Wyłącznie polską specyfiką są także ozdoby z opłatka. Opłatki traktowano zawsze z wielkim szacunkiem, ich resztek pozostałych po wieczerzy wigilijnej nigdy nie wyrzucano. Wykonywano z nich ozdoby świąteczne. Jeszcze na początku XX wieku występowały one na całym prawie obszarze Polski, z wyjątkiem regionów północnych i północno-zachodnich. Elementy tych ozdób wycinano z opłatków białych i barwnych, a następnie sklejano je śliną w lekkie, delikatne kompozycje. Były wśród nich małe płaszczyznowe wycinanki: trójkąty, krążki, gwiazdki, półksiężyce, krzyżyki; wycinano je z jednego kawałka opłatka. Służyły głównie do ozdoby podłaźniczek, rzadziej do dekoracji ścian izby i belek stropowych.
Były wśród nich także piękne ażurowe rozety i gwiazdy wyklejane z układanych na różne sposoby i sklejonych pasków opłatka. Występowały one w niezliczonych odmianach form i kolorów, głównie w Polsce północno-wschodniej, przede wszystkim na Podlasiu. W tym regionie w okresie świątecznym Bożego Narodzenia zdobiono nimi belki stropowe.
Z opłatków wykonywano również formy przestrzenne: najczęściej kule i kompozycje z kuli i półkul, rzadziej elipsy, walce i inne bryły o wyszukanych kształtach i kolorystyce. Nazywano je światłami lub wilijkami. Występowały przede wszystkim w Polsce południowej i centralnej.

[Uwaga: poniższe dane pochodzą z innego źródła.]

(** C7, as it is stated for every form, fails under NFC: U+0000 between
    U+0065 and U+0301 keeps the normalisation from composing them, the NUL
    is removed after it, and the second application composes the pair. *)
Lemma normalize_text_not_idempotent :
  normalize_text (H:=sample_env) (Some [101; 0; 769]%N)
    (VStr (py "NFC")) (VBool true) = Ok [101; 769]%N
  ∧ normalize_text (H:=sample_env) (Some [101; 769]%N)
      (VStr (py "NFC")) (VBool true) = Ok [233]%N
  ∧ ¬ (∀ (E : Externals) t form collapse r,
         normalize_text (H:=E) (Some t) form collapse = Ok r →
         normalize_text (H:=E) (Some r) form collapse = Ok r).
Proof.
  split; [reflexivity|]. split; [reflexivity|].
  intros Hidem.
  specialize (Hidem sample_env [101; 0; 769]%N (VStr (py "NFC")) (VBool true)
                [101; 769]%N eq_refl).
  discriminate Hidem.
Qed.

(** ** [ProcessingPipeline.process_doc] *)

Lemma metadata_of_set k v extra_md d :
  metadata_of (set_metadata k v extra_md d).1 (set_metadata k v extra_md d).2
  = <[k := v]> (metadata_of extra_md d).
Proof. unfold set_metadata, metadata_of. by destruct d as [?????? []]. Qed.

(** Setting a key of the metadata leaves the other fields of the document
    as they are. *)
Lemma set_metadata_fields k v extra_md d :
  let d' := (set_metadata k v extra_md d).2 in
  doc_id d' = doc_id d ∧ doc_text d' = doc_text d
  ∧ doc_source d' = doc_source d ∧ doc_created d' = doc_created d
  ∧ doc_added d' = doc_added d ∧ doc_version d' = doc_version d.
Proof. unfold set_metadata. by destruct d as [?????? []]. Qed.

Section process_doc.
Context `{Externals}.

(** The normalisation changes the text only. *)
Lemma normalize_doc_fields p d d1 :
  normalize_doc p d = Ok d1 →
  doc_id d1 = doc_id d ∧ doc_source d1 = doc_source d
  ∧ doc_created d1 = doc_created d ∧ doc_added d1 = doc_added d
  ∧ doc_version d1 = doc_version d ∧ doc_metadata d1 = doc_metadata d.
Proof.
  unfold normalize_doc. destruct (truthy _); [|by intros [= <-]].
  destruct (normalize_text _ _ _) as [t|e]; [|done].
  by intros [= <-].
Qed.

(** [process_doc] when processing is enabled: the normalisation, then the
    masking when the toolkit is enabled. *)
Lemma process_doc_enabled self extra_md d p :
  _get_processing_cfg (self_cfg self) = Ok (VDict p) →
  truthy (dict_get p (py "enabled") (VBool false)) = true →
  process_doc self extra_md d =
    d1 ← normalize_doc p d;
    if truthy (dict_get (dolma_cfg p) (py "enabled") (VBool false)) then
      mask_doc self (dolma_cfg p) extra_md d1
    else Ok (self, extra_md, d1).
Proof.
  intros Hp Hen. unfold process_doc. rewrite Hp, bind_Ok.
  cbn [method_get]. rewrite bind_Ok, Hen. done.
Qed.
Lemma handleStepBody_inv w opts k event r :
  let r' := handleStepBody w opts k event r in
  stepNumber r' = stepNumber r
  /\ AgentState.completed (state r')
     = hasClose (toolCalls event) || AgentState.completed (state r)
  /\ extendsBy quiet r r'.
Proof.
  unfold handleStepBody.
  destruct (toolCalls event) as [|tc tcs] eqn:Hcalls; cbv zeta.
  - repeat split. apply extendsBy_refl.
  - rewrite stepNumber_emit, state_emit. cbn [state stepNumber onState].
    cbn [AgentState.completed AgentState.setCurrentPageUrl]. repeat split.
    + apply completed_handleToolCalls.
    + eapply extendsBy_trans; [|apply extendsBy_emit].
      repeat (eapply extendsBy_trans; [|apply extendsBy_onState]).
      apply extendsBy_refl.
Qed.

Lemma stepHandler_continues w opts event r r' :
  stepHandler w opts event r = Continues r' ->
  stepNumber r' = S (stepNumber r)
  /\ AgentState.completed (state r')
     = hasClose (toolCalls event) || AgentState.completed (state r)
  /\ pauseRejects opts (stepNumber r) = None
  /\ extendsBy (ofHandler (stepNumber r)) r r'.
Proof.
  unfold stepHandler.
  destruct (checkPause opts (stepNumber r) (startStep opts r))
    as [[rej|] r0] eqn:Hp; intros H; inversion H; subst; clear H.
  destruct (checkPause_inv _ _ _ _ _ Hp) as (Hst & Hnum & _ & Hrej).
  destruct (handleStepBody_inv w opts (stepNumber r) event r0)
    as (Hnum' & Hcompl & Hext).
  rewrite Hnum', Hnum, stepNumber_startStep, Hcompl, Hst, state_startStep.
  repeat split; [symmetry; exact Hrej|].
  eapply extendsBy_trans.
  { eapply extendsBy_weaken; [|apply extendsBy_startStep].
    intros e He. left. exact He. }
  eapply extendsBy_trans.
  { eapply extendsBy_weaken; [|eapply extendsBy_checkPause; exact Hp].
    simpl. intros e ->. right. reflexivity. }
  eapply extendsBy_weaken; [|exact Hext]. intros e He. left. exact He.
Qed.

Lemma stepHandler_throws w opts event r e r' :
  stepHandler w opts event r = Throws e r' ->
  state r' = state r
  /\ (exists rej,
        pauseRejects opts (stepNumber r) = Some rej /\ e = rethrown rej)
  /\ extendsBy (ofHandler (stepNumber r)) r r'.
Proof.
  unfold stepHandler.
  destruct (checkPause opts (stepNumber r) (startStep opts r))
    as [[rej|] r0] eqn:Hp; intros H; inversion H; subst; clear H.
  destruct (checkPause_inv _ _ _ _ _ Hp) as (Hst & Hnum & _ & Hrej).
  rewrite Hst, state_startStep.
  split; [reflexivity|]. split; [exists rej; split; [symmetry; exact Hrej|reflexivity]|].
  eapply extendsBy_trans.
  { eapply extendsBy_weaken; [|apply extendsBy_startStep].
    intros e0 He. left. exact He. }
  eapply extendsBy_weaken; [|eapply extendsBy_checkPause; exact Hp].
  simpl. intros e0 ->. right. reflexivity.
Qed.


Lemma generate_cons w opts maxSteps g rest steps r :
  generate w opts maxSteps (g :: rest) steps r
  = match g with
    | ProviderFails e => Throws e (logged (GeneratedStep (length steps)) r)
    | Produces event =>
        match stepHandler w opts event (logged (GeneratedStep (length steps)) r) with
        | Throws e r2 => Throws e r2
        | Continues r2 =>
            if handleStop (steps ++ [event]) maxSteps then Continues r2
            else generate w opts maxSteps rest (steps ++ [event]) r2
        end
    end.
Proof. reflexivity. Qed.


Lemma handleStop_close steps event maxSteps :
  hasClose (toolCalls event) = true ->
  handleStop (steps ++ [event]) maxSteps = true.
Proof.
  intros H. unfold handleStop. rewrite last_snoc.
  unfold hasClose in H. rewrite H. reflexivity.
Qed.

(** Case analysis along one generated step.  [Hstep] is the equation of the
    step handler, [Hstop] that of the stop predicate; the facts of
    [stepHandler_continues] and [stepHandler_throws] are unpacked, the
    rejection of the pause check as [Hrejects] and what is thrown for it as
    [Hrethrown]. *)
Ltac generate_cases :=
  match goal with
  | |- context [generate ?w ?o ?m (?g :: ?rest) ?steps ?r] =>
      rewrite (generate_cons w o m g rest steps r);
      destruct g as [?e|?event];
      [|destruct (stepHandler w o event (logged (GeneratedStep (length steps)) r))
          as [?r2|?e ?r2] eqn:Hstep;
        [pose proof (stepHandler_continues _ _ _ _ _ Hstep)
           as (Hnum2 & Hcompl2 & Hpass & Hext2);
         destruct (handleStop (steps ++ [event]) m) eqn:Hstop
        |pose proof (stepHandler_throws _ _ _ _ _ _ Hstep)
           as (Hst2 & (?rej & Hrejects & Hrethrown) & Hext2)]]
  end; cbn [stepNumber logged state log flowRun] in *.
Definition random : State generator float :=
  fun g => (outputs g (position g),
            {| outputs := outputs g; position := S (position g) |}).

End Random.

(** ** PIL images and NumPy arrays *)

Module PIL.

(** A decoded image: its size and, pixel after pixel in row-major order,
    the samples of each band. *)
Record Image : Type := {
  size : nat * nat;
  pixels : list (list Z)
}.

End PIL.

Module np.

(** The samples of an array in C order.  [mean()] without an axis reduces
    over all of them, so the shape plays no part. *)
Definition ndarray : Type := list Z.

(** [np.array(image)] *)
Definition array (image : PIL.Image) : ndarray := List.concat (PIL.pixels image).

Definition sum (a : ndarray) : Z := fold_left Z.add a 0.

(** [a.mean()]: the float64 sum of the samples (exact below 2^53, which
    bounds the sample sum of any image Pillow opens) divided by their
    number; NaN on an empty array. *)
Definition mean (a : ndarray) : float :=
  (F64.of_Z (sum a) / F64.of_Z (Z.of_nat (List.length a)))%float.

End np.

(** ** The two scoring routines *)

Definition verdict : Type := string * float.

(** [analyze_image], app.py lines 8 to 26. *)
Definition analyze_image (image : PIL.Image) : State Random.generator verdict :=
  let img_array := np.array image in
  if F64.gt (np.mean img_array) 128
  then ret ("Likely AI-Generated"%string, 0.2%float)
  else (r <- Random.random ;;
        if F64.gt r 0.5
        then ret ("Likely Authentic"%string, 0.9%float)
        else ret ("Analysis Inconclusive"%string, 0.6%float))%state.

(** [str.lower] on ASCII text. *)
Definition lower_ascii (c : ascii) : ascii :=
  let n := nat_of_ascii c in
  if ((65 <=? n) && (n <=? 90))%nat then ascii_of_nat (n + 32) else c.

Fixpoint lower (s : string) : string :=
  match s with
  | EmptyString => EmptyString
  | String c s' => String (lower_ascii c) (lower s')
  end.

(** [word in s]: [word] occurs in [s] as a substring. *)
Fixpoint str_in (word s : string) : bool :=
  match s with
  | EmptyString => String.prefix word EmptyString
  | String _ s' => String.prefix word s || str_in word s'
  end.

(** [any(p(x) for x in xs)] *)
Definition any {A : Type} (p : A -> bool) (xs : list A) : bool :=
  existsb p xs.

Definition clickbait_words : list string :=
  ["shocking"; "secret"; "unbelievable"; "revealed"; "what happens next"]%string.

Definition placeholder_title : string :=
  "Shocking Secret of AI Revealed by Scientists!"%string.

(** [analyze_headline], app.py lines 29 to 43. *)
Definition analyze_headline (url : string) : verdict :=
  if any (fun word => str_in word (lower placeholder_title)) clickbait_words
  then ("High Sensationalism Detected"%string, 0.3%float)
  else ("Low Sensationalism"%string, 0.8%float).

(** ** Streamlit: what the script renders

    An element is one [st.*] call.  The formatted banner texts are kept as
    data: an f-string's fields are the constructor's arguments, and
    [{score:.2f}] keeps the score it prints. *)

Module st.

Inductive container : Type := Page | Col1 | Col2.

Inductive level : Type := LOW | MEDIUM | HIGH.

Inductive message : Type :=
| Text (s : string)
| Result (result : string) (score : float)
| Overall (l : level) (final_score : float)
| Breakdown (img_result headline_result : string).

Inductive element : Type :=
| set_page_config (page_title : string)
| markdown (body : string)
| columns (n : nat)
| header (body : string)
| subheader (body : string)
| file_uploader (label : string)
| text_input (label : string)
| image (caption : string)
| write (m : message)
| spinner (text : string)
| info (body : string)
| error (m : message)
| warning (m : message)
| success (m : message).
(** X14. For the dictionary of any run that the trips table does not stop,
    the stop pairs step raises nothing. After it the key of a segment
    between two stops without commas in their identifiers is in
    [linefeature_dict] exactly when both stops are in [stoplatlon_dict],
    and the two points written for it are those of its from-stop and of
    its to-stop. *)
Theorem run_stop_pairs {geometry : Type} (db : tables)
    (stoplatlon_dict : gmap string geometry)
    (unicode_list : list string → string) :
  tripDuplicateFetch (trips db) = [] →
  ∃ points lfd' log',
    generate_stop_pairs geometry stoplatlon_dict unicode_list
      (lines (generate_schedules db).2) (log (generate_schedules db).2)
    = Ok (points, lfd', log')
    ∧ ∀ t g,
        t ∈ (trips db).*1 → g ∈ trip_segments (stop_times_of db t) →
        comma_free (seg_from g) = true → comma_free (seg_to g) = true →
        let key := segment_key (trip_route_type db t) g in
        match stoplatlon_dict !! seg_from g, stoplatlon_dict !! seg_to g with
        | Some from_geom, Some to_geom =>
            lfd' !! key = Some LfTrue
            ∧ filter (λ p, pp_pair_id p = key) points
              = [PairPoint from_geom (seg_from g) key 1;
                 PairPoint to_geom (seg_to g) key 2]
        | _, _ =>
            lfd' !! key = None
            ∧ filter (λ p, pp_pair_id p = key) points = []
        end.
Proof.
  intros Hdup.
  destruct (generate_stop_pairs_Ok stoplatlon_dict unicode_list
              (lines (generate_schedules db).2)
              (log (generate_schedules db).2)) as (lfd' & Hrun & Hlfd').
  { intros key Hkey. pose proof (run_keys_pieces db key Hdup Hkey). lia. }
  eexists _, lfd', _. split; [exact Hrun|].
  intros t g Ht Hg Hfrom Hto key.
  assert (lines (generate_schedules db).2 !! key = Some LfTrue) as Hkey.
  { rewrite generate_schedules_rows by done. simpl.
    rewrite register_lookup, decide_True; [done|].
    apply run_keys_elem. by exists t, g. }
  assert (∀ keys : list string, NoDup keys →
            filter (λ p, pp_pair_id p = key)
              (k ← keys; key_points stoplatlon_dict k)
            = if decide (key ∈ keys) then key_points stoplatlon_dict key
              else []) as Hpoints.
  { clear. intros keys. induction 1 as [|k keys Hk Hnd IH]; [done|].
    rewrite bind_cons, filter_app, IH.
    assert (filter (λ p, pp_pair_id p = key) (key_points stoplatlon_dict k)
            = if decide (k = key) then key_points stoplatlon_dict k else [])
      as ->.
    { unfold key_points. destruct (key_geometries stoplatlon_dict k)
        as [[[[s1 g1] s2] g2]|]; [|by destruct (decide (k = key))].
      rewrite !filter_cons, filter_nil. simpl.
      by destruct (decide (k = key)). }
    destruct (decide (k = key)) as [->|Hne].
    - destruct (decide (key ∈ keys)) as [?|_]; [done|].
      destruct (decide (key ∈ key :: keys)) as [_|[]]; [|left].
      by rewrite app_nil_r.
    - destruct (decide (key ∈ keys)) as [Hin|Hin].
      + destruct (decide (key ∈ k :: keys)) as [_|[]]; [done|by right].
      + destruct (decide (key ∈ k :: keys)) as [Hin'|_]; [|done].
        by apply elem_of_cons in Hin' as [?|?]. }
  rewrite Hpoints by apply NoDup_fst_map_to_list.
  rewrite decide_True.
  2:{ apply list_elem_of_fmap. exists (key, LfTrue).
      by rewrite elem_of_map_to_list. }
  rewrite Hlfd'. unfold key_points.
  unfold key, segment_key. rewrite key_geometries_SourceOIDkey by done.
  fold (segment_key (trip_route_type db t) g). fold key.
  destruct (stoplatlon_dict !! seg_from g) as [g1|]; simpl; [|done].
  destruct (stoplatlon_dict !! seg_to g) as [g2|]; simpl; done.
Qed.

Lemma run_stop_pairs_witness :
  let db := zero_headway_db in
  ∃ points lfd' log',
    generate_stop_pairs Z demo_stoplatlon_dict (λ _, "[...]")
      (lines (generate_schedules db).2) (log (generate_schedules db).2)
    = Ok (points, lfd', log')
    ∧ ∀ t g,
        t ∈ (trips db).*1 → g ∈ trip_segments (stop_times_of db t) →
        comma_free (seg_from g) = true → comma_free (seg_to g) = true →
        let key := segment_key (trip_route_type db t) g in
        match demo_stoplatlon_dict !! seg_from g,
              demo_stoplatlon_dict !! seg_to g with
        | Some from_geom, Some to_geom =>
            lfd' !! key = Some LfTrue
            ∧ filter (λ p, pp_pair_id p = key) points
              = [PairPoint from_geom (seg_from g) key 1;
                 PairPoint to_geom (seg_to g) key 2]
        | _, _ =>
            lfd' !! key = None
            ∧ filter (λ p, pp_pair_id p = key) points = []
        end.
Proof.
  apply (run_stop_pairs zero_headway_db demo_stoplatlon_dict (λ _, "[...]")).
  vm_compute. reflexivity.
Defined.

(** ** From the stop pairs to the update of [schedules] *)

Lemma filter_fmap_list {A B} (f : A → B) (P : B → Prop)
    `{!∀ y, Decision (P y)} (l : list A) :
  filter P (f <$> l) = f <$> filter (λ x, P (f x)) l.
Proof.
  induction l as [|x l IH]; [done|].
  rewrite fmap_cons, !filter_cons, IH. by case_decide.
Qed.

Lemma line_OID_of_rows lines_fc key :
  last (filter (λ row, pair_id row = key)
          (line_row_of <$> filter (λ line, ¬ zero_length line) lines_fc))
  = line_row_of
      <$> last (filter (λ line, ln_pair_id line = key ∧ ¬ zero_length line)
                  lines_fc).
Proof.
  rewrite filter_fmap_list, fmap_last, list_filter_filter. done.
Qed.



(** ** The list of GTFS directories *)

Lemma get_last_is_Some c d :
  is_Some (String.get (String.length d) (String c d)).
Proof.
  revert c. induction d as [|c' d IH]; intros c; simpl; [by eexists|].
  apply IH.
Qed.
(** * Initial block synchronisation core of the beacon node (Prysm spike)

    A shallow embedding of the block-range server
    ([beacon-chain/sync/rpc_beacon_blocks_by_range.go]), the block-range
    client ([beacon-chain/sync/rpc_send_request.go]), the gossip block
    validator ([validate_beacon_blocks.go]), the round-robin batch
    processor ([beacon-chain/sync/initial-sync/round_robin.go]) and the
    finite-state machines of the blocks queue, together with the
    properties the specification states about them.

    Conventions.  Go's [uint64] is a [Z] in [0, 2^64) with the wrap-around
    of every operation written out.  A [[32]byte] array and a [[]byte]
    slice are lists of bytes.  A Go function returning [(v, error)] returns
    a [Result]; a function that can panic returns an [option] whose [None]
    is the panic.  Pointers are addresses into an explicit heap. *)

From Stdlib Require Import ZArith Lia Bool.
From Stdlib.Strings Require Import Byte.
From stdpp Require Import gmap list.

Open Scope Z_scope.

(** ** Machine integers *)

Module U64.

Definition modulus : Z := 2 ^ 64.

Definition wrap (x : Z) : Z := x mod modulus.

Definition add (a b : Z) : Z := wrap (a + b).
Definition sub (a b : Z) : Z := wrap (a - b).
Definition mul (a b : Z) : Z := wrap (a * b).

(** Go's [/] and [%] on unsigned integers panic on a zero divisor. *)
Definition div (a b : Z) : option Z :=
  if b =? 0 then None else Some (a / b).
Definition rem (a b : Z) : option Z :=
  if b =? 0 then None else Some (a mod b).

(** [int64(x)] for an [x] of type [uint64]: reinterpretation of the bits. *)
Definition to_int64 (x : Z) : Z :=
  if x <? 2 ^ 63 then x else x - modulus.

Definition in_range (x : Z) : Prop := 0 <= x < modulus.

End U64.

(** ** Errors and results *)

Inductive Error : Type :=
| ErrInvalidRequest        (* p2ptypes.ErrInvalidRequest *)
| ErrRateLimited           (* p2ptypes.ErrRateLimited *)
| ErrGeneric               (* p2ptypes.ErrGeneric *)
| ErrInvalidParent         (* p2ptypes.ErrInvalidParent *)
| ErrInvalidFetchedData    (* sync.ErrInvalidFetchedData *)
| ErrDiffLengths           (* "input blks and roots are diff lengths" *)
| ErrZeroBlocks            (* "0 blocks provided into method" *)
| ErrNoGoodBlocks          (* "no good blocks in batch" *)
| ErrParentDoesNotExist    (* errParentDoesNotExist *)
| ErrNonLinear             (* "expected linear block list ..." *)
| ErrContextCanceled       (* context.Canceled *)
| ErrInvalidInitialState   (* errInvalidInitialState *)
| ErrInputNotFetchRequestParams
| ErrSlotIsTooHigh         (* errSlotIsTooHigh *)
| ErrExternal (code : nat) (* an error of an external collaborator *).

#[global] Instance Error_eq_dec : EqDecision Error.
Proof. solve_decision. Defined.

Inductive Result (A : Type) : Type :=
| Ok (a : A)
| Err (e : Error).
Arguments Ok {A} a.
Arguments Err {A} e.

(** ** Bytes and roots *)

#[global] Instance byte_eq_dec : EqDecision byte := Byte.byte_eq_dec.

Abbreviation Bytes := (list byte).
(** * PyFy: resolving Postman collection URLs against an environment

    A shallow embedding of [wrapped-out.py]: the two pure functions
    [get_environment_map] and [find_and_process_items], over a model of the
    values that [json.load] hands to them, together with the properties of
    the natural-language specification that concern them.

    - Python values are modelled by [pyval]; a raised exception is an
      explicit [Raise] result, and [try]/[except] a function on results.
    - The dictionary that [get_environment_map] builds is a finite map
      ([gmap]) from hashed keys to values.
    - A string is a [string] of the standard library.  The pattern and
      [replace] only tell braces from other characters, so a character
      outside ASCII may be read as the bytes of its UTF-8 encoding.
    - [re.findall] and [str.replace] are modelled as the scans they perform.
    - For the claim about mutation the walk is embedded a second time, over
      a store of lists and dictionaries ([find_and_process_items_store]),
      and related to the first embedding.
    - The interpreter's recursion limit is not modelled: a document is a
      finite tree and the walk follows it to its leaves.
    - [main] is modelled by what it prints, given the two lines typed and
      what loading a path gives. *)

From Stdlib Require Import ZArith String Ascii List Bool Lia.
From Stdlib Require Import Floats.SpecFloat.
From stdpp Require Import base decidable countable option list gmap strings.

Inspiracją dla ludowych, opłatkowych "światów" była prawdopodobnie sztuka religijna: rzeźby i obrazy, na których Chrystus trzyma w ręce jabłko z krzyżem, kulę ziemską, czyli świat - na znak swej boskiej nad nimi władzy.
Opłatki i ozdoby z opłatków miały zapewniać domownikom miłość, spokój, harmonię i szczęście, sprowadzać na ich dom błogosławieństwo Boże, chronić ludzi i ich trzodę przed chorobami oraz wszelkim złem.